10. Corona-Bekämpfungsverordnung soll für langfristige Stabilität sorgen

10. Corona-Bekämpfungsverordnung soll für langfristige Stabilität sorgen

Durch die 10. Corona-Bekämpfungsverordnung, die zum 24. Juni in Kraft tritt und bis zum 31. August befristet ist, soll längerfristig Stabilität gewährt werden. Insbesondere sind folgende Änderungen vorgesehen:

Ferienbetreuungsmaßnahmen/Ferienfreizeiten

Der Verweis in § 14 Abs. 5 der 9. Corona-Bekämpfungsverordnung, wonach bei Freizeiten das Hygienekonszept Schule anzuwenden ist, hat in der Praxis zu Umsetzungsproblemen und zahlreichen offene Fragestellungen geführt. Künftig findet in diesem Bereich das Hygienekonzept Jugendfreizeiten Anwendung. Bei Ferienbetreuungsmaßnahmen und Jugendfreizeiten bis zu 25 Personen/Gruppe incl. Betreuer wird auf das Abstandsgebot verzichtet.


Veranstaltungen

Zudem sieht die 10. Corona-Bekämpfungsverordnung insbesondere weitere Öffnungen im Veranstaltungsbereich vor.

Veranstaltungen im Freien

Veranstaltungen im Freien bis 350 gleichzeitig anwesenden Personen unter Auflagen (Abstandsgebot, Kontakterfassung, Maskenpflicht im Theken und Wartebereich).

Veranstaltungen in geschlossenen Räumen

In geschlossenen Räumen sind Veranstaltungen bis 150 gleichzeitig anwesende Personen unter Beachtung der notwendigen Schutzmaßnahmen zulässig. Insbesondere gelten das Abstandsgebot, die Maskenpflicht und die Pflicht zur Kontakterfassung. Sofern die Teilnehmenden keine zugewiesenen Plätze haben, gilt als Personenbegrenzung die 10m2-Regel. Bei zugewiesenen Plätzen entfällt die Maskenpflicht am Platz. Veranstaltungen sind auf 6:00 bis 24:00 Uhr begrenzt.

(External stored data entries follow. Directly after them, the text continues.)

(* ===== verification/GenericRecords.v ===== *)
(** * The generic record service

    [src/src/services/BaseService.ts] with the write whitelist
    ([columnWhitelist.ts]) and the search columns ([searchColumns.ts]).  Every
    operation takes its table by name.  Column defaults and the other checks of
    PostgreSQL are not modelled; [findAll] takes page numbers from 1 on, as its
    callers pass them. *)

From S2P Require Import Prelude JsMap JsStrings JsNumbers Json OrderBy Pagination Cursors Responses Records AppCodes.
Local Open Scope Z_scope.

(** ** [columnWhitelist.ts] *)

(** Field names of the write schemas. *)
Definition TABLE_WRITE_SCHEMAS : list (string * list string) := [
  ("audit_programs", ["program_code"; "program_title"; "audit_area"; "department"; "audit_type"; "audit_objective";
    "audit_scope"; "key_risks"; "control_objectives"; "reference_standard"; "status"; "version_number"]);
  ("audit_plans", ["plan_code"; "program_id"; "title"; "department"; "type"; "risk_rating"; "planned_start_date";
    "planned_end_date"; "status"; "lead_auditor"; "team_members"; "objectives"; "scope"; "notes"; "year"; "quarter";
    "is_archived"]);
  ("audit_tasks", ["task_number"; "title"; "plan_id"; "program_id"; "task_type"; "audit_type"; "status"; "assigned_to";
    "audited_unit_id"; "planned_hours"; "actual_hours"; "period_from"; "period_to"; "due_date"]);
  ("audit_findings", ["audit_id"; "finding_number"; "title"; "finding_type"; "description"; "criteria"; "condition";
    "cause"; "consequence"; "impact"; "root_cause"; "recommendation"; "risk_level"; "status"; "responsible_unit_id";
    "risk_id"]);
  ("recommendations", ["finding_id"; "plan_id"; "rec_number"; "department"; "responsible"; "responsible_person_id";
    "action_plan"; "due_date"; "follow_up_date"; "status"; "risk_level"; "priority"; "closure_evidence_path"]);
  ("risk_register", ["risk_id"; "description"; "owner"; "source"; "early_warning"; "type"; "likelihood"; "impact";
    "score"; "rating"; "controls"; "control_assessment"; "mitigation"; "treatment_option"; "residual_likelihood";
    "residual_impact"; "residual_score"; "residual_rating"; "status"; "target_date"; "review_date"; "notes";
    "entry_date"; "entered_by"; "likelihood_num"; "impact_num"]);
  ("compliance_items", ["ref_number"; "title"; "source_type"; "issuing_authority"; "category"; "issue_date";
    "effective_date"; "review_date"; "compliance_status"; "maturity_score"; "gap_notes"; "responsible_person_id";
    "department_id"; "description"; "keywords"; "version"; "attachment_path"]);
  ("central_bank_instructions", ["title"; "issue_date"; "reference_number"; "category"; "description";
    "related_department"; "attachment"; "status"; "related_instruction_id"]);
  ("law_bank", ["title"; "type"; "authority"; "issue_date"; "keywords"; "bookmarked"; "file_url"]);
  ("departments", ["name"; "description"])].

Definition getColumnWhitelist (tableName : string) : list string := default [] (map_get tableName TABLE_WRITE_SCHEMAS).

Record WhitelistResult := { wl_ok : bool; rejectedKeys : list string }.

Definition checkWhitelist (tableName : string) (body : row) : WhitelistResult :=
  let whitelist := getColumnWhitelist tableName in
  let rejected := List.filter (λ key, negb (bool_decide (key ∈ whitelist))) (keys body) in
  {| wl_ok := bool_decide (rejected = []); rejectedKeys := rejected |}.

(** ** [searchColumns.ts] *)

Definition TABLE_SEARCH_COLUMNS : list (string * list string) := [
  ("audit_plans", ["title"; "plan_code"; "department"; "lead_auditor"]);
  ("audit_tasks", ["title"; "task_number"; "audit_type"]);
  ("audit_programs", ["program_title"; "program_code"; "audit_area"]);
  ("audit_findings", ["title"; "description"; "finding_number"]);
  ("recommendations", ["rec_number"; "department"; "action_plan"]);
  ("risk_register", ["risk_id"; "description"; "owner"]);
  ("compliance_items", ["ref_number"; "title"; "notes"])].

Definition getSearchColumns (tableName : string) : list string := default [] (map_get tableName TABLE_SEARCH_COLUMNS).
(* ===== verification/Correspondence.v ===== *)
(** * Correspondence ([src/src/services/CorrespondenceService.ts])

    Incoming and outgoing letters with their attachments, referrals, links and
    status history, over the tables of [Records] and the counters of [Numbering].
    Webhook events are recorded in [rs_events] in the order they are sent; a send
    that fails is ignored by the code.  The joins that add names to a result and
    the statistics are not modelled. *)

From S2P Require Import Prelude JsMap JsStrings Json Responses Records Numbering GenericRecords.
Local Open Scope Z_scope.

Record corr_state := { co_rec : rec_state; co_counters : counters }.
Definition corr_action := action app_error corr_state.

Definition on_rec {A} (m : rec_action A) : corr_action A := λ s,
  let '(r, s') := m s.(co_rec) in (r, {| co_rec := s'; co_counters := s.(co_counters) |}).
Definition on_counters {A} (m : action app_error counters A) : corr_action A := λ s,
  let '(r, c) := m s.(co_counters) in (r, {| co_rec := s.(co_rec); co_counters := c |}).

(** The table of a type; the default differs between the operations. *)
Definition table_of (type : string) : string :=
  if bool_decide (type = "outgoing") then "outgoing_letters" else "incoming_correspondence".
Definition archive_table (type : string) : string :=
  if bool_decide (type = "incoming") then "incoming_correspondence" else "outgoing_letters".
Definition dbType (type : string) : string := if bool_decide (type = "incoming") then "Incoming" else "Outgoing".

Definition record_not_found : app_error := NotFoundError "Correspondence record not found".

(** [x ? 1 : 0] *)
Definition flag (v : json) : json := JNum (if falsy v then "0" else "1").

(** The fields [cols] of the request; a field that is left out is null. *)
Definition fields_of (cols : list string) (data : row) : row := map (λ c, (c, cell c data)) cols.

 Privilegierung von privaten Veranstaltungen bis 75 Personen

Weiterhin wird durch die 10. Verordnung als spezielle Veranstaltungskategorie ein neuer § 2 Abs. 7 eingeführt, der sich auf private Veranstaltungen mit zuvor eindeutig festgelegtem Teilnehmerkreis bezieht. Diese sind mit bis zu 75 gleichzeitig anwesenden Personen zulässig und es gibt ein eigenes „Hygienekonzept private Veranstaltungen“ entwickelt. Auch hier besteht die Pflicht zur Kontakterfassung. Gleichzeitig gibt es für diese Fallgruppe gewisse Vereinfachungen bei den Auflagen. Für diese Veranstaltungen ist keine zeitliche Begrenzung (Sperrstunde) vorgesehen. Die Einhaltung der Abstandsregelung ist als Soll-Regelung ausgestaltet, sodass Verstöße nicht Bußgeldbewehrt sind. Insoweit wird es auch auf die Eigenverantwortlichkeit der Menschen auf den Feiern ankommen, inwiefern sie sich an die empfohlenen Abstände halten.

Gesang

Bei der Religionsausübung sind Chöre und Gemeindegesang sind nicht mehr untersagt. Diese Aktivitäten sollen nach Möglichkeit im Freien stattfinden; das Abstandsgebot nach § 1 Abs. 2 gilt mit der Maßgabe, dass der Mindestabstand zwischen Personen zu verdoppeln ist. Gesangunterricht ist nunmehr auch mit mehr als 2 Personen zulässig.

Sport

Es darf auch mit mehr als 10 Personen trainiert oder ein Wettkampf abgehalten werden, sofern die Schutzmaßnahmen, insbesondere das Abstandsgebot nach § 1 Abs. 2 Satz 1 eingehalten werden; sofern wegen der Art der sportlichen Betätigung, insbesondere in geschlossenen Räumen, mit einem verstärkten Aerosolausstoß zu rechnen ist, ist der Mindestabstand zwischen Personen zu verdoppeln. Auch für Kontaktsportarten ist nunmehr Trainingsbetrieb und der Wettkampf zulässig. 

Gruppenbezogenen Arbeits- und Unterbringungssituationen (Saisonarbeiter etc.)

Neu eingeführt wurde § 21 der Verordnung, der sich insbesondere auf die Situation von Saisonarbeitern bezieht. Hier ist unter anderem vorgegeben, dass die Zimmer nur mit höchstens der halben sonst üblichen Kapazität zu belegen sind.